Just a quick clarification. Benny Shanon nowhere explicitly encourages others to ingest the pscho-tropic potion, “Ayahuasca”—the edifying effects of which he (seems) so much to celebrate. Now then, on to more pressing matters: given Andy Murray’s win over Stan this past week-end, what think you of a possible resurgence?
I was very impressed with Andy’s play (also Stan’s): he has fine-tuned his game during his absence. If he can keep that up, he will soon be back at the top.
Interesting thought experiment.
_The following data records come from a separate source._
Lemma openTune_core config auth lf hb r2 r3 c c' :
  unopened c -> openTune config auth lf hb r2 r3 c = Ok (None, c') ->
  is_Some (cn_allocator c') /\ cn_objs c' = [] /\ cn_lclosed c' = [] /\ cn_closes c' = [hb] /\ cn_blocks c' = [] /\
  cn_closed c' = false /\ cn_shut c' = false /\ cn_noNotify c' = false.
Proof.
  intros Hc E. unfold openTune in E. apply mbind_inv in E as (y & c1 & E1 & E).
  pose proof (same_core_trans _ _ _ Hc (quiet_Connection_call _ _ _ _ _ _ E1)) as H1.
  destruct y as [[e|] [m|]]; [..|]; try (unfold mret in E; by simplify_eq).
  destruct m; try (unfold mret in E; by simplify_eq).
  destruct H1 as (A1 & A2 & A3 & A4 & A5 & A6 & A7 & A8 & A9 & A10). cbn in A1, A2, A3, A4, A5, A6, A7, A8, A9, A10.
  cbv zeta in E. rewrite (mbind_ok _ _ _ _ _ eq_refl), (mbind_ok _ _ _ _ _ eq_refl) in E.
  unfold Connection_NotifyClose in E. rewrite mbind_assoc, (mbind_ok _ _ _ _ _ eq_refl) in E.
  cbn [cn_noNotify with_registry with_tuning] in E. rewrite A3, (mbind_ok _ _ _ _ _ eq_refl) in E.
  apply mbind_inv in E as (err & c2 & E2 & E). apply quiet_Connection_send in E2.
  destruct err as [e|]; [unfold mret in E; by simplify_eq|]. apply quiet_openVhost in E.
  destruct (same_core_trans _ _ _ E2 E) as (B1 & B2 & B3 & B4 & B5 & B6 & B7 & B8 & B9 & B10).
  cbn in B1, B2, B3, B4, B5, B6, B7, B8, B9, B10.
  rewrite A4 in B4. cbn in B4. split_and!; [by rewrite B7|congruence..].
Qed.

(** A call without error gives back a message of the type asked for. *)
Lemma Connection_call_ok req res r c x c' :
  Connection_call req [res] r c = Ok ((None, x), c') -> exists m, x = Some m /\ message_id m = message_id res.
Proof.
  intros (err & c1 & _ & E)%mbind_inv. destruct err; [unfold mret in E; by simplify_eq|].
  destruct r as [[e'|]|[m'|]]; try (unfold mret, modify, mbind in E; by simplify_eq).
  cbn [existsb] in E. rewrite orb_false_r in E. unfold same_type in E.
  case_bool_decide; unfold mret in E; simplify_eq. eauto.
Qed.

Lemma open_core config lf hb r1 r2 r3 c :
  Connection_open config lf hb r1 r2 r3 initial_connection = Ok (None, c) ->
  is_Some (cn_allocator c) /\ cn_objs c = [] /\ cn_lclosed c = [] /\ cn_closes c = [hb] /\ cn_blocks c = [] /\
  cn_closed c = false /\ cn_shut c = false /\ cn_noNotify c = false.
Proof.
  intros E. unfold Connection_open in E. apply mbind_inv in E as (err & c1 & E1 & E).
  apply quiet_Connection_send in E1. destruct err; [unfold mret in E; by simplify_eq|].
  unfold openStart in E. apply mbind_inv in E as (y & c2 & E2 & E).
  pose proof (same_core_trans _ _ _ E1 (quiet_Connection_call _ _ _ _ _ _ E2)) as H2.
  destruct y as [[e|] y]; [destruct y; unfold mret in E; by simplify_eq|].
  apply Connection_call_ok in E2 as (m & -> & Hid). destruct m; try done.
  cbv zeta in E. rewrite (mbind_ok _ _ _ _ _ eq_refl) in E.
  destruct (pickSASLMechanism _ _) as [auth|]; [|unfold mret in E; by simplify_eq].
  rewrite (mbind_ok _ _ _ _ _ eq_refl) in E. apply openTune_core in E; [done|].
  eapply same_core_trans; [exact H2|by split_and!].
Qed.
It prompts some other thought experiments where aliens have several organs to capture the manifold aspects of what we capture with one sense; and whether they would claim the respective phenomenologies are fundamentally distinct.
Would you say there is a common phenomenology of space and time (and of quantities that vary over these) that underlies many our sense based phenomenologies?
I think space and time are the best hope for universal phenomenology.
Mother and Father, as you’ve previously noted.